Use PVC cutter to cut your lengths.

You've never seen babies dismembering each other?


----------



## Natty (Apr 2, 2008)

epicfish said:


> Use PVC cutter to cut your lengths.
> 
> You've never seen babies dismembering each other?


It can't be the babies because (referring back to the first post) remember I said that I seperated all the babies and put them into one container?

I had like 13 of them in there. I still have 9 so I think most of the deaths are more due to the adults. Also take note this container is about a hand's length (not arm), so it's about 5-6" long and 3-4" wide only. They're still in there kicking. No filtration, no air, but they dont seem to have problems. However, I have released a few babies a few weeks after in there, they didn't survive. So my guess is, the larger ones are picking the smaller ones. But I don't see how the much slower adults get the tiny babies, that's one thing I don't see happening easily.

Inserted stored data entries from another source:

(** * DLHD extractor: a shallow embedding of [dlhd_extractor.py]

    The development follows the source file top-down: the string helpers of
    the Python runtime that the extractor calls, the regular expressions it
    searches with, Base64 and JSON as used by the cache file and by the
    parameter bundles, the request executor, and finally [extract] with its
    nested functions.

    Conventions.  A Python [str] is a [string] whose characters are the code
    points 0..255; a [bytes] value is a [string] whose characters are the
    bytes.  Every operation below is the Python one on such strings; where
    Python could produce a code point above 255 (UTF-8 decoding, a JSON
    [\u] escape) the operation has no image here and fails.  Numbers are
    integers ([Z]); floating point is not modelled. *)

From Stdlib Require Import String Ascii List ZArith NArith Bool Lia.
From Stdlib Require Import DecimalString DecimalZ DecimalPos DecimalN DecimalFacts.
Import ListNotations.
Local Open Scope list_scope.
Local Open Scope string_scope.
Set Warnings "-register-all".

(** ** Python string methods used by the extractor *)
Module PyStr.

Definition chars (s : string) : list ascii := list_ascii_of_string s.
Definition text (l : list ascii) : string := string_of_list_ascii l.

Definition code (c : ascii) : N := N_of_ascii c.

I mean the babies were literally wiped out in a week max. All of them, most in 1-2 days. Are the parents that effective in catching their own babies? Crazy....

PVC cutter? Is that like a saw or something and does it make it a lot easier? I tried cutting pvc with a nonpower saw before and it took a long time.

What's the smallest diameter pvc tubing you can get at home depot? I'm gonna check it out though. Thanks for the idea epic and glad you're back!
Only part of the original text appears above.